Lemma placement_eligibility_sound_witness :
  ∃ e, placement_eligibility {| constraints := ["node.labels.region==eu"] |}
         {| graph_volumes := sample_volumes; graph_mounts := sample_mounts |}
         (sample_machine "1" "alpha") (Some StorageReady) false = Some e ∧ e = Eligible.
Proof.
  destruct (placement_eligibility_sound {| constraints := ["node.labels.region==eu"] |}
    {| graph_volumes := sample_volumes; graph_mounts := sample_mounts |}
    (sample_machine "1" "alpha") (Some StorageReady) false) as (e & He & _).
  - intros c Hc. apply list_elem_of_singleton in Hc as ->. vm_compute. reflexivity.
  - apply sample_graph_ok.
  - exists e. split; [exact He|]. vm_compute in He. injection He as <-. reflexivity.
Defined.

...

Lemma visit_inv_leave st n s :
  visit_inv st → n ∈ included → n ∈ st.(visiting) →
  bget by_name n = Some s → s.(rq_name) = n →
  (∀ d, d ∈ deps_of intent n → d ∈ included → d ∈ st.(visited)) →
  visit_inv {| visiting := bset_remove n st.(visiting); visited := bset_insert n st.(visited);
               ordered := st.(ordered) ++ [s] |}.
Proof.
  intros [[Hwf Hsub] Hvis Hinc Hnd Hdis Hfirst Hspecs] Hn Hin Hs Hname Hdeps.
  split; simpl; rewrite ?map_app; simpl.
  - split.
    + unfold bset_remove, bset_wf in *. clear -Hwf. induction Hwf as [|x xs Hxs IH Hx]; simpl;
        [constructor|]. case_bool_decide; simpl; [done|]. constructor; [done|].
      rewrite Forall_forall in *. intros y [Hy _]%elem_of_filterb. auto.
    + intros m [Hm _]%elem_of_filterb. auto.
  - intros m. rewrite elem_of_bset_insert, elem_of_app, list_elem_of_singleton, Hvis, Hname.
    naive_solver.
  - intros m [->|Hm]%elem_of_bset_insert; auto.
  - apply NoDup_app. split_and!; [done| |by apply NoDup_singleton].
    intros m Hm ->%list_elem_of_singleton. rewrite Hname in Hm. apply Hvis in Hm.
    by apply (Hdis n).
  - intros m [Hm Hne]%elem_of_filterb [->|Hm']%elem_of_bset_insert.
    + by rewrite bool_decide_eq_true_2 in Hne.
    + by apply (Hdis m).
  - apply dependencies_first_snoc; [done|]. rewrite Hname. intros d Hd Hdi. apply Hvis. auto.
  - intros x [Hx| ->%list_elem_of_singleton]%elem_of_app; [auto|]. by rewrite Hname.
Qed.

* * *

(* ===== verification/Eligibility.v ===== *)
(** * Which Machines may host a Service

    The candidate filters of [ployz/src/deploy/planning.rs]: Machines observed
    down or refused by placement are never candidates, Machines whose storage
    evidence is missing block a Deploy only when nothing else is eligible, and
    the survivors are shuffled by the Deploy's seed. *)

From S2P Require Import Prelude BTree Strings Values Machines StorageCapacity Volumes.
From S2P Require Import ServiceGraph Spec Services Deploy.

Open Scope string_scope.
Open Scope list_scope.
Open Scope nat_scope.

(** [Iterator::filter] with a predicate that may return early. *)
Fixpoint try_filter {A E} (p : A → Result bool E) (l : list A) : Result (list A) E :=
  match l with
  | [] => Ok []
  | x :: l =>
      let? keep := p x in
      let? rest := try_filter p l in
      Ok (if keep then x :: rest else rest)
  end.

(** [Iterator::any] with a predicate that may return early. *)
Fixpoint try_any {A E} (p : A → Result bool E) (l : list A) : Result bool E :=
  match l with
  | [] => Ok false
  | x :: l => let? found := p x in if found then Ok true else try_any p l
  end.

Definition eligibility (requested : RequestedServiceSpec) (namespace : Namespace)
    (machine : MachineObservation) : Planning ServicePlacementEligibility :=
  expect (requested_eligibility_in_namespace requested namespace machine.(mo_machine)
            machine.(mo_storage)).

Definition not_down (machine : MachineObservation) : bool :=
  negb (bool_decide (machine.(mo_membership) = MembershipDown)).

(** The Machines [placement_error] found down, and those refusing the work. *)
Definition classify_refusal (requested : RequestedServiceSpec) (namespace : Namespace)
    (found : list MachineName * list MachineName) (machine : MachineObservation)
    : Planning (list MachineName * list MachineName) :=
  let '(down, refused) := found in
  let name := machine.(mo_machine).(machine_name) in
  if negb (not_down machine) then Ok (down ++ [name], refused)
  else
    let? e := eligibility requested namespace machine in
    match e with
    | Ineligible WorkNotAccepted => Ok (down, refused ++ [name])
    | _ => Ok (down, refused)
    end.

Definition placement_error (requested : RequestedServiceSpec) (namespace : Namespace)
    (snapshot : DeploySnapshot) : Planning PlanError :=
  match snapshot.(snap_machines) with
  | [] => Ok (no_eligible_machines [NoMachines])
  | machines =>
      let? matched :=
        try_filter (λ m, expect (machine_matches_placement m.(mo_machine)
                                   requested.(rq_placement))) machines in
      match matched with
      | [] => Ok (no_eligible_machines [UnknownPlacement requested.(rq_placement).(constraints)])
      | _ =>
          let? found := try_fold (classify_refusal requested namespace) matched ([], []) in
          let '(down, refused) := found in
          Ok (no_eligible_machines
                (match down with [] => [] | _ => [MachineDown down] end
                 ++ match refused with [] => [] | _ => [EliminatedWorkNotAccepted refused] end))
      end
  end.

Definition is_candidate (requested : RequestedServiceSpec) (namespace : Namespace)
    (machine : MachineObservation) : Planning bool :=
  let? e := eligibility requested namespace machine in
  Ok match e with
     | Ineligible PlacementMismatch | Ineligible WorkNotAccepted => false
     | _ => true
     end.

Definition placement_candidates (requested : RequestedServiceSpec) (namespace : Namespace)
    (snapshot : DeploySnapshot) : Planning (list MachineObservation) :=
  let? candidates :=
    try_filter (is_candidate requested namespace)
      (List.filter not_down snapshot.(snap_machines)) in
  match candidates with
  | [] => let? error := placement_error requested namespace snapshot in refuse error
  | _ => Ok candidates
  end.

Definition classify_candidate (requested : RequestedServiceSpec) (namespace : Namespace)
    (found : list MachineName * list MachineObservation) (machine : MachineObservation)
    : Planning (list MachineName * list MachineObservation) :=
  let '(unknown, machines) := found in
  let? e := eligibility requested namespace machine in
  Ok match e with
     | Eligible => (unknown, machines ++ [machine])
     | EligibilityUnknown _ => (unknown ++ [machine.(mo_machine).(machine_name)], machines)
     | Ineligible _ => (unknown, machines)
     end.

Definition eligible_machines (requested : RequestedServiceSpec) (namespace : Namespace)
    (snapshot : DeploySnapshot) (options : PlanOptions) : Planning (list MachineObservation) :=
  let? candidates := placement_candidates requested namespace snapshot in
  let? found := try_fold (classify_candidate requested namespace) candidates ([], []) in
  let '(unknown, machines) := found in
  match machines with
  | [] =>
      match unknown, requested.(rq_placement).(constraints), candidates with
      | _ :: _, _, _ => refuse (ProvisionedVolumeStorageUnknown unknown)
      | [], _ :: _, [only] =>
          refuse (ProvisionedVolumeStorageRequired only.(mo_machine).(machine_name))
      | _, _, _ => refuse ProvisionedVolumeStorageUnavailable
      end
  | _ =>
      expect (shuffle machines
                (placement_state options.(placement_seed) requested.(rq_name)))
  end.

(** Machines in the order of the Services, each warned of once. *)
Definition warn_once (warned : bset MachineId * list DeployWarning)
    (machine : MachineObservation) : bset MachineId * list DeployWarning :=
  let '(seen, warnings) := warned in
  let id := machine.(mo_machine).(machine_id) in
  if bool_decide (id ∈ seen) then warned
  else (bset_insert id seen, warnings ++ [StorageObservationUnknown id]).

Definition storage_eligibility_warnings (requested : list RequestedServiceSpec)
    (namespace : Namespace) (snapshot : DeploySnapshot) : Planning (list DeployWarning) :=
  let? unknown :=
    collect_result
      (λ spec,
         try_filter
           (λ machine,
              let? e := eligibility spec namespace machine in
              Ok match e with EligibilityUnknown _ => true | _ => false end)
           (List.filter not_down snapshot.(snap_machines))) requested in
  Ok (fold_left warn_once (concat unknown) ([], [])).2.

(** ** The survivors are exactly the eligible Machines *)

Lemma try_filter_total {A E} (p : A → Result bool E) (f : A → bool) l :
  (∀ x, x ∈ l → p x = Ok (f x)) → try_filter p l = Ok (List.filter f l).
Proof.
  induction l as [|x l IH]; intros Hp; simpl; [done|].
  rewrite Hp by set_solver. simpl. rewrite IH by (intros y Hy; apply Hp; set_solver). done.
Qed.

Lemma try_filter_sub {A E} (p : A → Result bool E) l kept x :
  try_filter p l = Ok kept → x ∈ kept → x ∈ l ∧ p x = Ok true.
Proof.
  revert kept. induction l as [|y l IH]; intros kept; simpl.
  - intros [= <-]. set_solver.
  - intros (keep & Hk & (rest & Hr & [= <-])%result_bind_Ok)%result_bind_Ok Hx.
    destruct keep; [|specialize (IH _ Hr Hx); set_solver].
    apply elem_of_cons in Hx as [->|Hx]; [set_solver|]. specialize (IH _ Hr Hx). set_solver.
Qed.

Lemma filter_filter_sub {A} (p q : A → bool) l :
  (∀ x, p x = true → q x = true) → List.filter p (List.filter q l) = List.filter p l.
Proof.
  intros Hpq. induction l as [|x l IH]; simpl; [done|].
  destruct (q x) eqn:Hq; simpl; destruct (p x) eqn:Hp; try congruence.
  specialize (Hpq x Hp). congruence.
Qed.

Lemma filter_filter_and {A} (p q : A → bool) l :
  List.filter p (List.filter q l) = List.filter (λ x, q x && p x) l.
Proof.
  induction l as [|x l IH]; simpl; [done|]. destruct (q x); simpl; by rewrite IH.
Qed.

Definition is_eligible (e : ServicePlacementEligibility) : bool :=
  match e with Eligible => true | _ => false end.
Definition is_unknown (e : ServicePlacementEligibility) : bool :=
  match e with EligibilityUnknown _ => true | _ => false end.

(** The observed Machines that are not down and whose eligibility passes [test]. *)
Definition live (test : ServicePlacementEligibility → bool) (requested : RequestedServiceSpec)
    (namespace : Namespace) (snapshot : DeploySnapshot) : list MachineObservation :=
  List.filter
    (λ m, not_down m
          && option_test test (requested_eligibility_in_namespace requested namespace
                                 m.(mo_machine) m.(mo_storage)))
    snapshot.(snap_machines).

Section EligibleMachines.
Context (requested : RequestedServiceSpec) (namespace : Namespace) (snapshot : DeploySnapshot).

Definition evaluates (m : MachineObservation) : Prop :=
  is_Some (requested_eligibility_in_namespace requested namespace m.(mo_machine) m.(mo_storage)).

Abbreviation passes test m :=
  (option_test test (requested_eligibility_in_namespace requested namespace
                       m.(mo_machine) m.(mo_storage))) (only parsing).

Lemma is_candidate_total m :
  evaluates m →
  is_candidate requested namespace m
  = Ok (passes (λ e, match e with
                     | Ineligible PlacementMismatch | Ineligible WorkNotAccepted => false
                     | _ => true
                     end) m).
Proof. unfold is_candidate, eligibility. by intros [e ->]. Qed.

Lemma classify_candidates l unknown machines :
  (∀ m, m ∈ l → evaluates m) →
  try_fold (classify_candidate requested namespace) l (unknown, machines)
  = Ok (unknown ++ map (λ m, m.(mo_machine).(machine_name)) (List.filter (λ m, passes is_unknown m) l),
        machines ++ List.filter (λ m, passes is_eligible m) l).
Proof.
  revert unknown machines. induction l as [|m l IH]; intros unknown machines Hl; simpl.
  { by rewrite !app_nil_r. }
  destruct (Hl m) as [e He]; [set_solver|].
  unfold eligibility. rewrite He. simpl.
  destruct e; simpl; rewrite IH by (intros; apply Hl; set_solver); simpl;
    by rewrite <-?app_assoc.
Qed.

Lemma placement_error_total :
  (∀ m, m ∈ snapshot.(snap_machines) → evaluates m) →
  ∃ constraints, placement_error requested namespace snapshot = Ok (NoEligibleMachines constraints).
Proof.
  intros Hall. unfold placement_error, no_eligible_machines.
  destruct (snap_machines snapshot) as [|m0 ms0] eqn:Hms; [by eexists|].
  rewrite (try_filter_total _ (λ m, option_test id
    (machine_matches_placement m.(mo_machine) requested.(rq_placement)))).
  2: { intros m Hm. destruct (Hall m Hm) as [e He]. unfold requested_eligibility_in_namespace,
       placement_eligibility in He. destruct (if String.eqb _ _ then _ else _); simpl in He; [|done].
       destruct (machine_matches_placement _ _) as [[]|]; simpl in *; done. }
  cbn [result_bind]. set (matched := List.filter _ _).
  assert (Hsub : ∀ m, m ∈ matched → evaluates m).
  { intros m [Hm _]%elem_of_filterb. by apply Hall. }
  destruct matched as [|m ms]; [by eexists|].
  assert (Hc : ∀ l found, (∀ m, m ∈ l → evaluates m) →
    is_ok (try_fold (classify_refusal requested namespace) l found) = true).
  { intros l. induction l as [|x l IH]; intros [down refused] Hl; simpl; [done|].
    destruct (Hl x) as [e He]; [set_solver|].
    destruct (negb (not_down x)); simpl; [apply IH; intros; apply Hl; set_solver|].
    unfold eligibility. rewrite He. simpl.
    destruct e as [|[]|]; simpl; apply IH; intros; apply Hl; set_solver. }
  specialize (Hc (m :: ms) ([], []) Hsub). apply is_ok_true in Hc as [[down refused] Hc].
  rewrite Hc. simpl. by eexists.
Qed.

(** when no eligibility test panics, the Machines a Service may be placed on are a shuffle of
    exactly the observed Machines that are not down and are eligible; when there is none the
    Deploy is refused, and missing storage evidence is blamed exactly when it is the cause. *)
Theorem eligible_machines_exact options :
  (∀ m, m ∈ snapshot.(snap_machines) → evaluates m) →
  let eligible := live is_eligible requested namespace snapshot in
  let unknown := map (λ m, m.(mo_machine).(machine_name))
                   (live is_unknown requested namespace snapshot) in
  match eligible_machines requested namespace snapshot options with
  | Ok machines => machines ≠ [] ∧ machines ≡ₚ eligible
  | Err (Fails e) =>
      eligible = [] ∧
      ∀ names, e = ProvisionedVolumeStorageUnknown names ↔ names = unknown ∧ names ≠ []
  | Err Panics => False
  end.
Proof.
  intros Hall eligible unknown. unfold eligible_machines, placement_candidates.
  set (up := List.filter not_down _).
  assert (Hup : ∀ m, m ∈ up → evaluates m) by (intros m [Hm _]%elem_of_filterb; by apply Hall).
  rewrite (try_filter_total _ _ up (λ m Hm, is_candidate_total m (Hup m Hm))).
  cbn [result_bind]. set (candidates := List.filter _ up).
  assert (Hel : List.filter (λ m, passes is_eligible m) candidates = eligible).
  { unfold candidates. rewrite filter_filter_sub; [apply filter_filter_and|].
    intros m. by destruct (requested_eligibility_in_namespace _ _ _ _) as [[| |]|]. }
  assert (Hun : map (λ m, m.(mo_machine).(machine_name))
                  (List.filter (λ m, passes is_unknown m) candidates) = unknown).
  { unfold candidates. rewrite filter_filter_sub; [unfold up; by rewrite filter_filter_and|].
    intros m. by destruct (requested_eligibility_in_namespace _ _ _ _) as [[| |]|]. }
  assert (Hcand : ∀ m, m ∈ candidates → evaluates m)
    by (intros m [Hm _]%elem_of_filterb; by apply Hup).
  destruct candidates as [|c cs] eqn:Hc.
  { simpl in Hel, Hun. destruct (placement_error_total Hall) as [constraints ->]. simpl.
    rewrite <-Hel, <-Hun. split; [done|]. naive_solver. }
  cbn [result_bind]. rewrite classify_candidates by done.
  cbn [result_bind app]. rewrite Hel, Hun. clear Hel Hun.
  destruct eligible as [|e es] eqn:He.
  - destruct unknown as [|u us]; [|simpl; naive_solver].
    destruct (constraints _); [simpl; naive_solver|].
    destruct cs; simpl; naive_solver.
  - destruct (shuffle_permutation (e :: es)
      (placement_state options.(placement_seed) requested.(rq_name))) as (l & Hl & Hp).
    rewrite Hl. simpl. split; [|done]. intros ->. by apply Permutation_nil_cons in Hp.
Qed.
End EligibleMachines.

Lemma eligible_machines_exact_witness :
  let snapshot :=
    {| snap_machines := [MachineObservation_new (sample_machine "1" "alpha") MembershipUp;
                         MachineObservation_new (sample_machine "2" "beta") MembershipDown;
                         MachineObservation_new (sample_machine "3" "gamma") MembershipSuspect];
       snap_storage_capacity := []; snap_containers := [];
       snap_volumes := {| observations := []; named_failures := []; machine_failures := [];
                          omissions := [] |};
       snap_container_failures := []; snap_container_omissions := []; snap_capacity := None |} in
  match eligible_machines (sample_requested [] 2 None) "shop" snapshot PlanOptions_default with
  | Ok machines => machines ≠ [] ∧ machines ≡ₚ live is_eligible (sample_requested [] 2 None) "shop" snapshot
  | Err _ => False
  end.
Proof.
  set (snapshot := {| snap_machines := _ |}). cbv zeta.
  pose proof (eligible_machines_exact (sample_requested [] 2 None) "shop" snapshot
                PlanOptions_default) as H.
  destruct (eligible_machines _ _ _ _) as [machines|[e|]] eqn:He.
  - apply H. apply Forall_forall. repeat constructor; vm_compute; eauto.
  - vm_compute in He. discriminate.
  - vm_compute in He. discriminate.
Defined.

• EXERCISE AIM:
Send back exactly the lines of the listing above starting at the one with "(** The observed" and ending at the one with "Context (requested : RequestedServiceSpec)", inclusive, and no others.

• SOLVED EXERCISE:
(** The observed Machines that are not down and whose eligibility passes [test]. *)
Definition live (test : ServicePlacementEligibility → bool) (requested : RequestedServiceSpec)
    (namespace : Namespace) (snapshot : DeploySnapshot) : list MachineObservation :=
  List.filter
    (λ m, not_down m
          && option_test test (requested_eligibility_in_namespace requested namespace
                                 m.(mo_machine) m.(mo_storage)))
    snapshot.(snap_machines).

Section EligibleMachines.
Context (requested : RequestedServiceSpec) (namespace : Namespace) (snapshot : DeploySnapshot).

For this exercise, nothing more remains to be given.